A mixture of high and low, sacred and profane, runs through Walsh’s account of literary London in the 1980s.

All the same, Walsh is careful not to position himself as a friend of his heroes. While delighting in how far he has come from south London grammar school boy to literary editor of, first, the Evening Standard and then The Sunday Times, he is careful to play the part of innocent abroad. His role is that of a picaresque hero in a narrative that has touches of Hogarthian sternness about pride coming before a fall.

So, for instance, he claims that when his deputy literary editor at The Sunday Times turns out to be a young Nigella Lawson, who insists on climbing onto his lap to show him how to manage his computer, all he can do is mumble awkwardly into her hair. He also spends an excruciating lunch at the Waldorf with his hero Martin Amis, who picks delicately at a minimalist plate of moules marinière while Walsh, having ordered poorly, chomps through hearty brisket and root vegetables like a deranged trencherman.

Another time, thrilled to be giving Seamus Heaney a lift, Walsh blurts out that he thinks the ending to the poet’s new play, The Cure at Troy, could be improved. Heaney responds with crinkly but ambiguous charm: “I’ll have another look at the script and see if anything can be salvaged …”

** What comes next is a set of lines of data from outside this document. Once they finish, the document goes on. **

Definition article_bytes_from_args (args : FetchArgs) : result (option bytes) error :=
  match fa_article_file args with
  | Some path => map_err ClientError.Io (let? data := fs_read path in Ok (Some data))
  | None => Ok (fa_article_body args)
  end.

Definition fetch_takethis_request (args : FetchArgs) : result Request.Request error :=
  let? message_id := ok_or ClientError.MissingMessageId (fa_message_id args) in
  let? article := article_bytes_from_args args in
  let? article := ok_or ClientError.MissingArticleBody article in
  map_err (fun _ => ClientError.InvalidMessageId) (Request.takethis message_id article).

Definition fetch_request (args : FetchArgs) : result Request.Request error :=
  let? request := ok_or ClientError.MissingArticleSelector (fa_request args) in
  match request with
  | FetchRequestKind.Article =>
      fetch_article_request args Request.article Request.article_selector Request.article_current
  | FetchRequestKind.Body =>
      fetch_article_request args Request.body Request.body_selector Request.body_current
  | FetchRequestKind.Head =>
      fetch_article_request args Request.head Request.head_selector Request.head_current
  | FetchRequestKind.Stat =>
      fetch_article_request args Request.stat Request.stat_selector Request.stat_current
  | FetchRequestKind.ListActive =>
      fetch_optional_request (fa_wildmat args) ClientError.InvalidWildmat Request.list_active_wildmat
        Request.list_active
  | FetchRequestKind.ListActiveTimes =>
      fetch_optional_request (fa_wildmat args) ClientError.InvalidWildmat
        Request.list_active_times_wildmat Request.list_active_times
  | FetchRequestKind.ListNewsgroups =>
      fetch_optional_request (fa_wildmat args) ClientError.InvalidWildmat
        Request.list_newsgroups_wildmat Request.list_newsgroups
  | FetchRequestKind.ListOverviewFmt => Ok Request.list_overview_fmt
  | FetchRequestKind.ListHeaders => Ok Request.list_headers
  | FetchRequestKind.ListDistribPats => Ok Request.list_distrib_pats
  | FetchRequestKind.Group => fetch_group_request args Request.group
  | FetchRequestKind.Listgroup => fetch_listgroup_request args
  | FetchRequestKind.Last => Ok Request.last
  | FetchRequestKind.Next => Ok Request.next
  | FetchRequestKind.Newgroups => fetch_newgroups_request args
  | FetchRequestKind.Newnews => fetch_newnews_request args
  | FetchRequestKind.Post => Ok Request.post
  | FetchRequestKind.Ihave => fetch_message_id_request args Request.ihave
  | FetchRequestKind.Check => fetch_message_id_request args Request.check
  | FetchRequestKind.Takethis => fetch_takethis_request args
  | FetchRequestKind.AuthinfoUser => fetch_authinfo_request args Request.authinfo_user
  | FetchRequestKind.AuthinfoPass => fetch_authinfo_request args Request.authinfo_pass
  | FetchRequestKind.Starttls => Ok Request.starttls
  | FetchRequestKind.Over =>
      fetch_optional_request (fa_selector args) ClientError.InvalidArticleSelector Request.over
        Request.over_current
  | FetchRequestKind.Xover =>
      fetch_optional_request (fa_selector args) ClientError.InvalidArticleSelector Request.xover
        Request.xover_current
  | FetchRequestKind.Hdr =>
      fetch_header_request args (fun header => map_err Request.HeaderError (Request.hdr_current header))
        Request.hdr
  | FetchRequestKind.Xhdr =>
      fetch_header_request args (fun header => map_err Request.HeaderError (Request.xhdr_current header))
        Request.xhdr
  | FetchRequestKind.List => Ok Request.list
  | FetchRequestKind.Help => Ok Request.help
  | FetchRequestKind.Capabilities =>
      fetch_optional_request (fa_capability args) ClientError.InvalidCapabilityKeyword
        Request.capabilities_keyword Request.capabilities
  | FetchRequestKind.Date => Ok Request.date
  | FetchRequestKind.ModeReader => Ok Request.mode_reader
  | FetchRequestKind.ModeStream => Ok Request.mode_stream
  | FetchRequestKind.Quit => Ok Request.quit
  end.

(** ** A request or a transfer *)

Definition fetch_transfer_id (args : FetchArgs) : result bytes error :=
  let? message_id := ok_or ClientError.MissingMessageId (fa_message_id args) in
  map_err (fun _ => ClientError.InvalidMessageId) (message_id_from_str_or_wrap message_id).

Definition prepare_fetch (args : FetchArgs) : result PreparedFetch.PreparedFetch error :=
  let? _ := validate_fetch_args args in
  let? article := article_bytes_from_args args in
  match fa_request args, article with
  | Some FetchRequestKind.Post, Some article => Ok (PreparedFetch.Post article)
  | Some FetchRequestKind.Ihave, Some article =>
      let? message_id := fetch_transfer_id args in Ok (PreparedFetch.Ihave message_id article)
  | Some FetchRequestKind.Takethis, Some article =>
      let? message_id := fetch_transfer_id args in Ok (PreparedFetch.TakeThis message_id article)
  | Some FetchRequestKind.Takethis, None => Err ClientError.MissingArticleBody
  | _, _ => let? request := fetch_request args in Ok (PreparedFetch.Request request)
  end.

(** The call of the connection that [fetch_response] makes. *)
Definition fetch_call (prepared : PreparedFetch.PreparedFetch) : Call :=
  match prepared with
  | PreparedFetch.Post article => CallPost article
  | PreparedFetch.Ihave message_id article => CallIhave message_id article
  | PreparedFetch.TakeThis message_id article => CallRequest (Request.TakeThis message_id article)
  | PreparedFetch.Request request => CallRequest request
  end.
End files.

(** ** What is asked is what is sent *)

(** The kind of request an argument of the command line names. *)
Definition asked_kind (k : FetchRequestKind.FetchRequestKind) : RequestKind :=
  match k with
  | FetchRequestKind.Article => RequestKind.Article
  | FetchRequestKind.Body => RequestKind.Body
  | FetchRequestKind.Head => RequestKind.Head
  | FetchRequestKind.Stat => RequestKind.Stat
  | FetchRequestKind.ListActive => RequestKind.ListActive
  | FetchRequestKind.ListActiveTimes => RequestKind.ListActiveTimes
  | FetchRequestKind.ListNewsgroups => RequestKind.ListNewsgroups
  | FetchRequestKind.ListOverviewFmt => RequestKind.ListOverviewFmt
  | FetchRequestKind.ListHeaders => RequestKind.ListHeaders
  | FetchRequestKind.ListDistribPats => RequestKind.ListDistribPats
  | FetchRequestKind.Group => RequestKind.Group
  | FetchRequestKind.Listgroup => RequestKind.ListGroup
  | FetchRequestKind.Last => RequestKind.Last
  | FetchRequestKind.Next => RequestKind.Next
  | FetchRequestKind.Newgroups => RequestKind.NewGroups
  | FetchRequestKind.Newnews => RequestKind.NewNews
  | FetchRequestKind.Post => RequestKind.Post
  | FetchRequestKind.Ihave => RequestKind.Ihave
  | FetchRequestKind.Check => RequestKind.Check
  | FetchRequestKind.Takethis => RequestKind.TakeThis
  | FetchRequestKind.AuthinfoUser => RequestKind.AuthInfoUser
  | FetchRequestKind.AuthinfoPass => RequestKind.AuthInfoPass
  | FetchRequestKind.Starttls => RequestKind.StartTls
  | FetchRequestKind.Over => RequestKind.Over
  | FetchRequestKind.Xover => RequestKind.Xover
  | FetchRequestKind.Hdr => RequestKind.Hdr
  | FetchRequestKind.Xhdr => RequestKind.Xhdr
  | FetchRequestKind.List => RequestKind.List
  | FetchRequestKind.Help => RequestKind.Help
  | FetchRequestKind.Capabilities => RequestKind.Capabilities
  | FetchRequestKind.Date => RequestKind.Date
  | FetchRequestKind.ModeReader => RequestKind.ModeReader
  | FetchRequestKind.ModeStream => RequestKind.ModeStream
  | FetchRequestKind.Quit => RequestKind.Quit
  end.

Alongside these comic beats Walsh offers a shrewd analysis of the structural shifts that allowed the literary industry to transform itself from drab and worthy in the 1970s to hip and cool ten years later.

Before and After

First up is something called “prize culture”. Whereas once upon a time the Booker dinner had been drearily subfusc, in 1981 it was televised as a stand-alone event for the first time, turning it at a stroke into a Eurovision Song Contest for smarties.

Then there were clever new magazines, including Granta, whose decennial “best of young British novelists” promotion provided endless fodder for the newly beefed-up newspaper books pages. Meanwhile, Tim Waterstone opened his chain of cool, open-all-hours bookshops staffed by young people who looked less like sales assistants than brainy postgraduates on their way to a particularly taxing seminar.

Walsh, to his great credit, is not an elitist. While he bridles at Neil’s attempts to replace a planned lead review on Peter Ackroyd’s new tome on Dickens for a biography of Arnold Schwarzenegger, in general he is happy to acknowledge good work wherever he finds it. He has a soft spot for the breathily seductive Jilly Cooper, author of the Rutshire Chronicles, whom he goes to interview and stays with far too long for the taste of her irascible husband.

Who’s Had Who, a book from 1987 by Simon Bell, Richard Curtis and Helen Fielding, gets his approval for its jaunty research into sexual daisy chains, although The Dieter’s Guide to Weight Loss During Sex (doing it on the boot of a Honda Civic uses up 38 calories, apparently) strikes him as witless.

Still, the great joy of this book remains the gossip that swirls around la vie haute bohème. In the new Groucho Club Melvyn Bragg and U2 have a standoff as to who should go over to whose table first. Colin Haycraft of Duckworth Books declares that only “women and queers” can write novels, which sounded as silly then as it does now. AS Byatt gets attacked by spiders at Hay-on-Wye and the publisher George Weidenfeld is happy to describe himself as “the Nijinsky of cunnilingus”. (What does that even mean? Did he wear tights?)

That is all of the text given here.